Albert Serra, a su manera
Coincidiendo con el fragor de la tempestad de acero que devastó Europa hace un siglo, Universal acuñó un asombroso eslogan para promocionar a una de sus mayores estrellas, Erich von Stroheim. Aquel corte de pelo marcial, su marcado acento y monóculo tenían mucho que ver, también el hecho de que encarnara una y otra vez […]
Coincidiendo con el fragor de la tempestad de acero que devastó Europa hace un siglo, Universal acuñó un asombroso eslogan para promocionar a una de sus mayores estrellas, Erich von Stroheim. Aquel corte de pelo marcial, su marcado acento y monóculo tenían mucho que ver, también el hecho de que encarnara una y otra vez a retorcidos oficiales prusianos siempre crueles y degenerados. “El hombre al que le gustaría odiar” rezaba, y al público le encantó. Odiar al villano. Al enemigo.
A Albert Serra (Banyoles, Girona, 1975) la vieja frase publicitaria le sienta como una de sus chaquetas cruzadas. Y, sin ánimo comparativo, ambos tienen en común una adjetivación que les tacha de extravagantes y desproporcionados, arrogantes e iluminados, provocadores y bocazas. Solo desde este punto de vista puede entenderse que el primer cineasta español –ni Buñuel lo consiguió– en alzarse con el Premio Jean Vigo, uno de los más prestigiosos entre los que nuestros cinéfilos vecinos franceses entregan (que cuenta en su palmarés con directores tan poco sospechosos como Jean-Luc Godard, Alain Resnais, Chris Marker, Maurice Pialat o Philippe Garrel), sea ninguneado y hasta insultado en nuestro país. Recientemente, Serra se ha hecho con el Premio Feroz Especial 2017, que reconoce a aquella película que, a juicio del Comité Organizador, hubiera merecido mejor suerte en su carrera comercial.
Es innegable que Serra se complace en alargar una película –como si estas se convirtiesen en pruebas de resistencia– tanto como sea posible, dotándolas de un tempo narrativo frágil que sigue el tenue hilo del relato como quien buscase la salida del laberinto cretense. Y, claro está, le gusta incordiar a los mitos del imaginario colectivo occidental, enfocar sus sombras, desentrañar su maraña. Con una estética que hace bandera de la anomalía, dado que no pretende de ningún modo ofrecer una imagen de la belleza natural ni brindar el sosegado placer de la contemplación de formas armónicas, el suyo es un cine performativo y hasta un poco teatral, de carácter lúdico y dionisíaco. A él le gustan los auteurs sólidos y adamantinos de los que es adalid, paladín y sucesor. Por eso prefiere rodar “a su manera”, sin el espectador en mente, sin pensar en si entrará o no en su juego.

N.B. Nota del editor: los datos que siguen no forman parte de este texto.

(* ===== verification/MembershipSpec.v ===== *)
(** The handlers of [MembershipCommands] refine [Spec]: what each commits is
    reached from the committed store by the specification's steps, and a
    handler that raises commits nothing. *)
From S2P Require Import Prelude Config Events MemberModel ChatModel PrivacyModel Store Wp Rbac Access ChatRepo ChatWp PrivacyService MembershipCommands Spec MembershipInv.

(** A newcomer's place taken, their row inserted, the event published. *)
Lemma wp_newcomer c uid role w Q :
  live_row w (Chat.id c) c → Chat.members c = [] → Chat.events c = [] →
  (∀ ids w', w_database w' = with_events ids [AddedChatMemberEvent (Chat.id c) uid (role_int role)]
                               (enroll c uid role (w_session w)) →
     w_session w' = w_database w' →
     members (w_session w) !! (Chat.id c, uid) = None →
     Chat.member_count c + 1 ≤ Chat.member_limit (Chat.type c) →
     Q (Ok tt) w') →
  (∀ e w', w_database w' = w_database w → Q (Err e) w') →
  wp (chat ← take_places c 1;
      let chat := Chat.add_member chat uid role in
      _ ← publish_chat chat;
      _ ← flush_members chat;
      commit) w Q.
Proof.
  intros Hl Hm He HS HE. apply wp_bind, wp_take_places; [done| |by apply HE].
  intros Hlim. apply wp_bind, wp_publish. intros ids n.
  apply wp_bind, (wp_flush_one _ uid role); [cbn; by rewrite Hm| |].
  - intros Hn. apply wp_commit. eapply HS; [|done|done|done].
    cbn. rewrite He. reflexivity.
  - intros x Hx. by apply HE.
Qed.

(** ** Refinement *)

(** A request may be held to the unprivileged steps when its caller is not a
    global administrator and the owners are still in order; any request may be
    held to the privileged ones. *)
Definition clearance `{RBACManager} (priv : bool) (j : UserJWTData) (s : store) : Prop :=
  priv = true ∨ ChatAccessService._has_global_chat_admin j = false ∧ creator_ok s.

Definition refines {A} (priv : bool) (m : M A) (w : world) : Prop :=
  transaction m w (λ _ w', steps priv (w_database w) (w_database w')).

Section refinement.
Context `{R : RBACManager}.

(** a request starts from the committed state, whose tables are in order *)
Definition ready (w : world) : Prop := wf (w_session w) ∧ w_session w = w_database w.

Lemma ready_row w k c :
  ready w → live_row w k c →
  Chat.id c = k ∧ Chat.members c = [] ∧ Chat.events c = [] ∧
  chats (w_database w) !! k = Some c ∧ Chat.is_deleted c = false.
Proof.
  intros [Hwf Heq] [Hk Hd]. destruct (wf_chat _ Hwf _ _ Hk) as (? & ? & ?).
  rewrite <- Heq. done.
Qed.

(** A permission the direct role lacks is not held in a direct chat. *)
Lemma direct_not_granted s k c u m p :
  wf s → creator_ok s → chats s !! k = Some c → members s !! (k, u) = Some m →
  ChatMember.has_permission m p = true →
  ChatRole.has_permission (ChatRolesEnum DIRECT_MEMBER) p = false → Chat.type c ≠ DIRECT.
Proof.
  intros Hwf Hc Hk Hm Hp Hd Ht. erewrite has_permission_role in Hp by done.
  erewrite direct_role in Hp by done. congruence.
Qed.

Lemma granted_one m p : ChatAccessService.grants m [p] = true → ChatMember.has_permission m p = true.
Proof. rewrite ChatAccessService.grants_spec. set_solver. Qed.

(** Acting on another member, unprivileged, never reaches the creator and does
    not happen in a direct chat. *)
Lemma acting_on_target s n j k c requester m p :
  wf s → creator_ok s → ChatAccessService._has_global_chat_admin j = false →
  chats s !! k = Some c → members s !! (k, ChatMember.user_id m) = Some m →
  members s !! (k, jwt_id j) = requester →
  ChatRole.has_permission (ChatRolesEnum DIRECT_MEMBER) p = false →
  ChatAccessService.update_member n j requester m [p] = true →
  Chat.type c ≠ DIRECT ∧ ChatMember.user_id m ≠ Chat.created_by c.
Proof.
  intros Hwf Hc Hg Hk Hm Hreq Hp Hu.
  destruct (ChatAccessService.update_member_requester _ _ _ _ _ Hu Hg)
    as (r & -> & _ & Hne & Hgr & Hlvl).
  assert (Chat.type c ≠ DIRECT) as Ht
    by (eapply direct_not_granted; eauto using granted_one).
  split; [done|]. intros Hcr. rewrite Hcr in Hm.
  rewrite (creator_is_owner _ _ _ _ Hc Hk Hm Ht) in Hlvl. apply role_level_owner in Hlvl.
  destruct (owner_is_creator _ _ _ _ _ Hc Hk Hreq Hlvl) as [Hj _].
  rewrite Hj in Hreq. rewrite Hreq in Hm. congruence.
Qed.

Lemma AddMember_refines priv cmd w :
  ready w → clearance priv (AddMember.user_jwt_data cmd) (w_session w) →
  refines priv (AddMember.handle cmd) w.
Proof.
  intros Hr Hcl. unfold refines, transaction, AddMember.handle. wp_steps.
  destruct (ready_row _ _ _ Hr (conj H H0)) as (Hid & Hm & He & Hdb & Hd). subst.
  wp_service. apply wp_newcomer; try done.
  - by rewrite Hid.
  - intros ids w' Hdb' _ Hn Hlim. rewrite Hdb'. apply steps_emit, steps_one.
    destruct Hr as [Hwf <-]. apply step_enroll; try done; [by rewrite Hid|].
    destruct Hcl as [|[Hg Hc]]; [by left|right]. bool_simpl.
    destruct (ChatAccessService.has_permissions_member _ _ _ _ _ H2 Hg) as (r & [= <-] & _ & Hgr).
    assert (Chat.type c ≠ DIRECT) as Ht by (eapply direct_not_granted; eauto using granted_one).
    apply ChatAccessService.ensure_can_assign_role_not_owner in H3; [|done].
    by destruct (Chat.type c).
Qed.

(** the committed store after a member left *)
Lemma expelled_step priv s c k u m ids es :
  wf s → chats s !! k = Some c → Chat.is_deleted c = false → members s !! (k, u) = Some m →
  (priv = true ∨ u ≠ Chat.created_by c) →
  steps priv s (with_events ids es
    (s <| members ::= delete (k, u) |>
       <| chats ::= <[k := c <| Chat.member_count := Chat.member_count c + -1 |>]> |>)).
Proof.
  intros Hwf Hk Hd Hm Hp. apply steps_emit, steps_one.
  destruct (wf_chat _ Hwf _ _ Hk) as (Hid & _ & _). rewrite <- Hid in *.
  exact (step_expel priv s c u m Hk Hd Hm Hp).
Qed.

(** the end of [kick] and [leave] *)
Lemma wp_member_gone k c u m c' w Q :
  wf (w_session w) → live_row w k c → members (w_session w) !! (k, u) = Some m →
  Chat.id c' = k →
  (∀ ids w', w_database w' = with_events ids (Chat.events c')
      ((w_session w) <| members ::= delete (k, u) |>
        <| chats ::= <[k := c <| Chat.member_count := Chat.member_count c + -1 |>]> |>) →
     Q (Ok tt) w') →
  wp (_ ← ChatRepository.delete_member m;
      _ ← ChatRepository.shift_member_count (Chat.id c') (-1) None;
      _ ← publish_chat c';
      commit) w Q.
Proof.
  intros Hwf [Hk Hd] Hm Hid HS. apply (wf_member _ Hwf) in Hm as Hkey. injection Hkey as Hk1 Hk2.
  apply wp_bind, wp_execute, wp_bind, wp_shift_member_count.
  - intros x [Hx _] _. rewrite Hid in *. assert (x = c) as -> by (cbn in Hx; congruence).
    wp_steps. apply (HS ids). cbn. rewrite <- Hk1, <- Hk2. reflexivity.
  - intros Hno. exfalso. destruct (Hno c) as (l & ? & _); [|done]. rewrite Hid. by split.
Qed.

Lemma KickMember_refines priv cmd w :
  ready w → clearance priv (KickMember.user_jwt_data cmd) (w_session w) →
  refines priv (KickMember.handle cmd) w.
Proof.
  intros Hr Hcl. unfold refines, transaction, KickMember.handle. wp_steps.
  destruct (ready_row _ _ _ Hr (conj H H0)) as (Hid & Hm & He & Hdb & Hd).
  eapply (wp_member_gone (KickMember.chat_id cmd) c (KickMember.target_user_id cmd));
    [apply Hr|done|done|unfold Chat.kick_member in H3; result_inv H3; by subst|].
  intros ids w' ->. cbn. destruct Hr as [Hwf <-]. eapply expelled_step; try done.
  destruct Hcl as [|[Hg Hc]]; [by left|right]. bool_simpl.
  pose proof (wf_member _ Hwf _ _ H1) as Hkey. injection Hkey as Hk1 Hk2. rewrite Hk2 in *.
  by eapply acting_on_target in H2 as [? ?].
Qed.

Lemma LeaveChat_refines priv cmd w :
  ready w → refines priv (LeaveChat.handle cmd) w.
Proof.
  intros Hr. unfold refines, transaction, LeaveChat.handle. wp_steps.
  destruct (ready_row _ _ _ Hr (conj H H0)) as (Hid & Hm & He & Hdb & Hd).
  unfold Chat.leave in H2. result_inv H2. bool_simpl.
  eapply (wp_member_gone (LeaveChat.chat_id cmd) c (jwt_id (LeaveChat.user_jwt_data cmd)));
    [apply Hr|done|done|by subst|].
  intros ids w' ->. cbn. destruct Hr as [Hwf <-]. eapply expelled_step; try done. auto.
Qed.

(** ** Bans, mutes and roles *)
Lemma wp_authorised_target j k u p w Q :
  (∀ c m t n, live_row w k c → members (w_session w) !! (k, u) = Some m →
     ChatAccessService.update_member n j (members (w_session w) !! (k, jwt_id j)) m [p] = true →
     Q (Ok (c, m)) (at_tick t w)) →
  (∀ e t, Q (Err e) (at_tick t w)) →
  wp (authorised_target j k u p) w Q.
Proof.
  intros HS HE. unfold authorised_target. wp_steps; try (rewrite (at_tick_self w); apply HE).
  bool_simpl. eapply HS; done.
Qed.

(** what a handler leaves when it rewrites one membership *)
Lemma rewritten_member priv s k u m m' ids es :
  wf s → members s !! (k, u) = Some m → same_standing m m' →
  steps priv s (with_events ids es (put_member m' s)).
Proof.
  intros Hwf Hm Hst. apply (wf_member _ Hwf) in Hm as Hkey. injection Hkey as -> ->.
  apply steps_emit, steps_one. by eapply step_member.
Qed.

Ltac rewritten Hwf Hm :=
  match goal with
  | |- context [with_events ?ids ?es] =>
    match goal with
    | |- context [<[(ChatMember.chat_id ?m', _) := _]>] =>
      refine (rewritten_member _ _ _ _ _ m' ids es Hwf Hm _); done
    end
  end.

Lemma BanMember_refines priv cmd w : ready w → refines priv (BanMember.handle cmd) w.
Proof.
  intros [Hwf Heq]. unfold refines, transaction, BanMember.handle. wp_steps.
  apply wp_authorised_target; [|done]. intros c m t n Hl Hm Hu. wp_steps.
  rewrite <- Heq. rewritten Hwf Hm.
Qed.

Lemma UnbanMember_refines priv cmd w : ready w → refines priv (UnbanMember.handle cmd) w.
Proof.
  intros [Hwf Heq]. unfold refines, transaction, UnbanMember.handle. wp_steps.
  apply wp_authorised_target; [|done]. intros c m t n Hl Hm Hu. wp_steps.
  case_match; wp_steps; [apply rtc_refl|]. rewrite <- Heq. rewritten Hwf Hm.
Qed.

Lemma MuteMember_refines priv cmd w : ready w → refines priv (MuteMember.handle cmd) w.
Proof.
  intros [Hwf Heq]. unfold refines, transaction, MuteMember.handle. wp_steps.
  apply wp_authorised_target; [|done]. intros c m t n Hl Hm Hu. wp_steps.
  case_match; wp_steps; [apply rtc_refl|]. rewrite <- Heq. rewritten Hwf Hm.
Qed.

Lemma UnmuteMember_refines priv cmd w : ready w → refines priv (UnmuteMember.handle cmd) w.
Proof.
  intros [Hwf Heq]. unfold refines, transaction, UnmuteMember.handle. wp_steps.
  apply wp_authorised_target; [|done]. intros c m t n Hl Hm Hu. wp_steps.
  case_match; wp_steps; [apply rtc_refl|]. rewrite <- Heq. rewritten Hwf Hm.
Qed.

Lemma ChangeMemberRole_refines priv cmd w :
  ready w → clearance priv (ChangeMemberRole.user_jwt_data cmd) (w_session w) →
  refines priv (ChangeMemberRole.handle cmd) w.
Proof.
  intros [Hwf Heq] Hcl. unfold refines, transaction, ChangeMemberRole.handle. wp_steps.
  rewrite <- Heq. apply (wf_member _ Hwf) in H as Hkey. injection Hkey as Hk Hu.
  rewrite Hk, Hu in H. apply steps_one, (step_role _ _ a); [done|].
  destruct Hcl as [|[Hg Hc]]; [by left|right]. bool_simpl. split.
  - by eapply ChatAccessService.ensure_can_assign_role_not_owner.
  - intros c Hl. rewrite <- Hk in *.
    by eapply (acting_on_target _ _ _ _ c _ a "role:change") in H0.
Qed.

Lemma transfer_ownership_Ok now c requester new c' new' prev :
  Chat.transfer_ownership now c requester new = Ok (c', new', prev) →
  Chat.type c ≠ DIRECT ∧ ChatMember.user_id new ≠ Chat.created_by c
  ∧ ChatMember.is_banned now new = false ∧ prev = Chat.created_by c
  ∧ new' = new <| ChatMember.role_id := OWNER |>
  ∧ c' = Chat.register_event (c <| Chat.created_by := ChatMember.user_id new |>)
           (TransferredChatOwnershipEvent (Chat.id c) requester prev (ChatMember.user_id new)).
Proof.
  unfold Chat.transfer_ownership. intros H. result_inv H. bool_simpl. naive_solver.
Qed.

(** the row of a loaded chat whose members and events were empty *)
Lemma chat_row_events c es :
  Chat.members c = [] → Chat.events c = [] → chat_row (c <| Chat.events := es |>) = c.
Proof. destruct c; cbn. by intros -> ->. Qed.

Lemma wp_previous_owner k r u w Q :
  wf (w_session w) → members (w_session w) !! (k, jwt_id r) = u →
  ∀ prev,
  Q (Ok (members (w_session w) !! (k, prev))) w →
  wp (match u with
      | Some m => if ChatMember.user_id m =? prev then mret (Some m)
                  else ChatRepository.get_member_chat k prev
      | None => ChatRepository.get_member_chat k prev
      end) w Q.
Proof.
  intros Hwf Hu prev HQ. destruct u as [m|]; [|by apply wp_query].
  destruct (ChatMember.user_id m =? prev) eqn:Hp; [|by apply wp_query].
  apply (wf_member _ Hwf) in Hu as Hkey. injection Hkey as Hk1 Hk2. bool_simpl.
  rewrite <- Hk2 in Hp. rewrite Hp in Hu. rewrite Hu in HQ. by apply wp_ret.
Qed.

Lemma TransferChatOwnership_refines priv cmd w :
  ready w → refines priv (TransferChatOwnership.handle cmd) w.
Proof.
  intros Hr. unfold refines, transaction, TransferChatOwnership.handle. wp_steps.
  destruct (ready_row _ _ _ Hr (conj H H0)) as (Hid & Hm & He & Hdb & Hd).
  destruct a0 as [[c' new'] prev].
  destruct (transfer_ownership_Ok _ _ _ _ _ _ _ H3) as (Ht & Hne & _ & -> & -> & ->).
  destruct Hr as [Hwf Heq]. wp_step.
  apply (wp_previous_owner _ (TransferChatOwnership.user_jwt_data cmd)); [done|done|].
  wp_step. wp_step. wp_step. apply wp_flush_chat; [intros _|reflexivity].
  change (w_session (at_tick t w)) with (w_session w) in H2.
  pose proof (wf_member _ Hwf _ _ H2) as Hkey. injection Hkey as Hk1 Hk2.
  assert (steps priv (w_session w) (with_events ids
    [TransferredChatOwnershipEvent (Chat.id c) (jwt_id (TransferChatOwnership.user_jwt_data cmd))
       (Chat.created_by c) (ChatMember.user_id a)]
    (from_option (λ o, put_member (o <| ChatMember.role_id := ADMIN |>)) id
       (members (w_session w) !! (Chat.id c, Chat.created_by c))
       (put_member (a <| ChatMember.role_id := OWNER |>)
          (put_chat (c <| Chat.created_by := ChatMember.user_id a |>) (w_session w)))))) as Hst.
  { apply steps_emit, steps_one, step_transfer; try done; rewrite ?Hid; congruence. }
  assert (chat_row (Chat.register_event (c <| Chat.created_by := ChatMember.user_id a |>)
    (TransferredChatOwnershipEvent (Chat.id c) (jwt_id (TransferChatOwnership.user_jwt_data cmd))
       (Chat.created_by c) (ChatMember.user_id a)))
    = c <| Chat.created_by := ChatMember.user_id a |>) as -> by (by apply chat_row_events).
  rewrite <- Heq. unfold Chat.pull_events. cbn. rewrite He. cbn. rewrite <- Hid.
  destruct (members (w_session w) !! (_, Chat.created_by c)) as [o|]; wp_steps; exact Hst.
Qed.
End refinement.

La elección de las célebres Memorias de Louis de Rouvroy, duque de Saint-Simon, como base para la película La muerte de Luis XIV, que se estrenó el 25 de noviembre, no puede haber sido más adecuada: escritas entre tres y cuatro décadas después de los acontecimientos que narran, son un ejercicio de histoire particulière en el que se entremezclan memoria, subjetividad y también –¿por qué no?– imaginación, idéntico modo de evocación al de Serra cuando escudriña las vidas de sus personajes reales, ya sean Casanova, Goethe, Hitler o Luis XIV. Cuando las redacta, a los 64 años de edad, el duque vive alejado de Versalles y su Corte, descreído de la política y del mundo. “Saint-Simon será siempre un hombre del pasado –escribió Carlos Pujol–, que juzga insuperable, irrepetible”. Afligido por una eterna nostalgia, su único refugio fue el calor de sus caudalosas Memorias (la canónica y monumental edición de Boislile, publicada entre 1879 y 1930, se compone ni más ni menos que de ¡cuarenta y tres volúmenes!; una prolijidad a la medida del cineasta de Banyoles).